:: Task ::
Retype exactly the lines below, beginning with the first and ending with the line where "Proof. unfold met. cbn. destruct" appears.

:: Records from a dataset ::
-=-=-

(** The maps, the stack and the work list fit each other. *)
Record Shape (s : Dfs) (work : list (bytes * nat)) : Prop := {
  i_low : forall x, met s x <-> is_Some (low s !! x);
  i_lt : forall x, met s x -> (ix s x < next_index s)%nat;
  i_inj : forall x y, met s x -> met s y -> ix s x = ix s y -> x = y;
  i_on : forall x, x ∈ on_stack s <-> x ∈ stack s;
  i_met : forall x, x ∈ stack s -> met s x;
  i_sorted : StronglySorted (fun x y => (ix s y < ix s x)%nat) (stack s);
  i_work : forall w, w ∈ work.*1 -> w ∈ stack s;
  i_path : StronglySorted (fun x y => (ix s y < ix s x)%nat /\ rtc E y x) work.*1
}.

(** What holds of the search between two turns of its loop. *)
Record Inv (s : Dfs) (work : list (bytes * nat)) : Prop := {
  i_shape : Shape s work;
  i_desc : forall w x, w ∈ work.*1 -> x ∈ stack s -> (ix s w <= ix s x)%nat -> rtc E w x;
  i_gray : forall x, x ∈ stack s -> exists w, w ∈ work.*1 /\ (ix s w <= ix s x)%nat /\ rtc E x w;
  i_dead : forall x y, met s x -> x ∉ stack s -> E x y -> met s y /\ y ∉ stack s;
  i_seen : forall x y, met s x -> seen work x y -> met s y /\ (y ∈ stack s -> lw s x <= ix s y)%nat;
  i_le : forall x, met s x -> (lw s x <= ix s x)%nat;
  i_reach : forall x, x ∈ stack s -> exists y, y ∈ stack s /\ ix s y = lw s x /\ rtc E x y;
  i_seg : forall x, x ∈ stack s -> exists w, w ∈ work.*1 /\ (ix s w <= ix s x)%nat /\ (lw s w <= lw s x)%nat /\
    forall w', w' ∈ work.*1 -> (ix s w' <= ix s x)%nat -> (ix s w' <= ix s w)%nat;
  i_found : forall c, c ∈ found s -> (component E c /\ Sorted bytes_le c) /\ forall x, x ∈ c -> met s x /\ x ∉ stack s;
  i_all : forall x, met s x -> x ∉ stack s -> tc E x x -> exists c, c ∈ found s /\ x ∈ c;
  i_once : NoDup (found s)
}.

Lemma met_start x : ~ met start x.
Proof. unfold met. cbn. rewrite lookup_empty. by intros [? ?]. Qed.

Lemma inv_start : Inv start [].
Proof.
  split; [split|..]; try (by intros x Hx; destruct (met_start x)); try (by intros x y Hx; destruct (met_start x)); cbn; try constructor; try set_solver.
Qed.

(** *** Meeting a node *)

Lemma met_open s n x : met (open_node s n) x <-> x = n \/ met s x.
Proof. unfold met. cbn. destruct (decide (x = n)) as [->|Hne]; [rewrite lookup_insert_eq; naive_solver|]. rewrite lookup_insert_ne by done. naive_solver. Qed.

Lemma ix_open s n : ix (open_node s n) n = next_index s.
Proof. unfold ix. cbn. by rewrite lookup_insert_eq. Qed.

Lemma ix_open_ne s n x : x <> n -> ix (open_node s n) x = ix s x.
Proof. intros. unfold ix. cbn. by rewrite lookup_insert_ne. Qed.

Lemma lw_open s n : lw (open_node s n) n = next_index s.
Proof. unfold lw. cbn. by rewrite lookup_insert_eq. Qed.

Lemma lw_open_ne s n x : x <> n -> lw (open_node s n) x = lw s x.
Proof. intros. unfold lw. cbn. by rewrite lookup_insert_ne. Qed.

Lemma sorted_imp {A} (R R' : relation A) l : (forall x y, x ∈ l -> y ∈ l -> R x y -> R' x y) -> StronglySorted R l -> StronglySorted R' l.
Proof.
  induction 2 as [|a l Hs IH Hf]; constructor.
  - apply IH. set_solver.
  - rewrite Forall_forall in *. intros y Hy. apply H; [set_solver..|]. by apply Hf.
Qed.

(** Membership in a list with a new head. *)
Ltac mem := solve [by left | by right; auto | set_solver].

Lemma open_shape s work work' n : Shape s work -> ~ met s n -> work'.*1 = work.*1 ->
  (forall w, w ∈ work.*1 -> rtc E w n) -> Shape (open_node s n) ((n, 0) :: work').
Proof.
  intros [Ilow Ilt Iinj Ion Imet Isort Iwork Ipath] Hn Hw Hr.
  assert (Hst : forall x, x ∈ stack s -> x <> n) by (intros x Hx ->; by apply Hn, Imet).
  assert (Hwk : forall x, x ∈ work.*1 -> x <> n) by (intros x Hx; by apply Hst, Iwork).
  assert (Hm : forall x, met s x -> x <> n) by congruence.
  assert (Hlt : forall x, x <> n -> met (open_node s n) x -> (ix s x < next_index s)%nat) by (intros x ? [?|?]%met_open; [done|by apply Ilt]).
  split; rewrite ?fmap_cons, ?Hw; cbn [stack found on_stack fst].
  - intros x. rewrite met_open. cbn. rewrite lookup_insert_is_Some, Ilow. destruct (decide (x = n)); naive_solver.
  - intros x [->|Hx]%met_open; cbn; [rewrite ix_open; lia|]. rewrite ix_open_ne by auto. specialize (Ilt x Hx). lia.
  - intros x y Hx Hy. destruct (decide (x = n)) as [->|Hxn], (decide (y = n)) as [->|Hyn]; [done|..];
      rewrite ?ix_open, ?ix_open_ne by done.
    + specialize (Hlt y Hyn Hy). lia.
    + specialize (Hlt x Hxn Hx). lia.
    + apply met_open in Hx as [?|Hx], Hy as [?|Hy]; [done..|]. by apply Iinj.
  - cbn. mem.
  - cbn. intros x [->|Hx]%elem_of_cons; rewrite met_open; auto.
  - cbn. constructor.
    + eapply sorted_imp; [|exact Isort]. intros x y Hx Hy. by rewrite !ix_open_ne by auto.
    + apply Forall_forall. intros x Hx. rewrite ix_open, ix_open_ne by auto. auto.
  - cbn. intros w [->|Hx]%elem_of_cons; mem.
  - constructor.
    + eapply sorted_imp; [|exact Ipath]. intros x y Hx Hy. by rewrite !ix_open_ne by auto.
    + apply Forall_forall. intros x Hx. rewrite ix_open, ix_open_ne by auto. auto.
Qed.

-=-=-

:: Reply ::
(** The maps, the stack and the work list fit each other. *)
Record Shape (s : Dfs) (work : list (bytes * nat)) : Prop := {
  i_low : forall x, met s x <-> is_Some (low s !! x);
  i_lt : forall x, met s x -> (ix s x < next_index s)%nat;
  i_inj : forall x y, met s x -> met s y -> ix s x = ix s y -> x = y;
  i_on : forall x, x ∈ on_stack s <-> x ∈ stack s;
  i_met : forall x, x ∈ stack s -> met s x;
  i_sorted : StronglySorted (fun x y => (ix s y < ix s x)%nat) (stack s);
  i_work : forall w, w ∈ work.*1 -> w ∈ stack s;
  i_path : StronglySorted (fun x y => (ix s y < ix s x)%nat /\ rtc E y x) work.*1
}.

(** What holds of the search between two turns of its loop. *)
Record Inv (s : Dfs) (work : list (bytes * nat)) : Prop := {
  i_shape : Shape s work;
  i_desc : forall w x, w ∈ work.*1 -> x ∈ stack s -> (ix s w <= ix s x)%nat -> rtc E w x;
  i_gray : forall x, x ∈ stack s -> exists w, w ∈ work.*1 /\ (ix s w <= ix s x)%nat /\ rtc E x w;
  i_dead : forall x y, met s x -> x ∉ stack s -> E x y -> met s y /\ y ∉ stack s;
  i_seen : forall x y, met s x -> seen work x y -> met s y /\ (y ∈ stack s -> lw s x <= ix s y)%nat;
  i_le : forall x, met s x -> (lw s x <= ix s x)%nat;
  i_reach : forall x, x ∈ stack s -> exists y, y ∈ stack s /\ ix s y = lw s x /\ rtc E x y;
  i_seg : forall x, x ∈ stack s -> exists w, w ∈ work.*1 /\ (ix s w <= ix s x)%nat /\ (lw s w <= lw s x)%nat /\
    forall w', w' ∈ work.*1 -> (ix s w' <= ix s x)%nat -> (ix s w' <= ix s w)%nat;
  i_found : forall c, c ∈ found s -> (component E c /\ Sorted bytes_le c) /\ forall x, x ∈ c -> met s x /\ x ∉ stack s;
  i_all : forall x, met s x -> x ∉ stack s -> tc E x x -> exists c, c ∈ found s /\ x ∈ c;
  i_once : NoDup (found s)
}.

Lemma met_start x : ~ met start x.
Proof. unfold met. cbn. rewrite lookup_empty. by intros [? ?]. Qed.

Lemma inv_start : Inv start [].
Proof.
  split; [split|..]; try (by intros x Hx; destruct (met_start x)); try (by intros x y Hx; destruct (met_start x)); cbn; try constructor; try set_solver.
Qed.

(** *** Meeting a node *)

Lemma met_open s n x : met (open_node s n) x <-> x = n \/ met s x.
Proof. unfold met. cbn. destruct (decide (x = n)) as [->|Hne]; [rewrite lookup_insert_eq; naive_solver|]. rewrite lookup_insert_ne by done. naive_solver. Qed.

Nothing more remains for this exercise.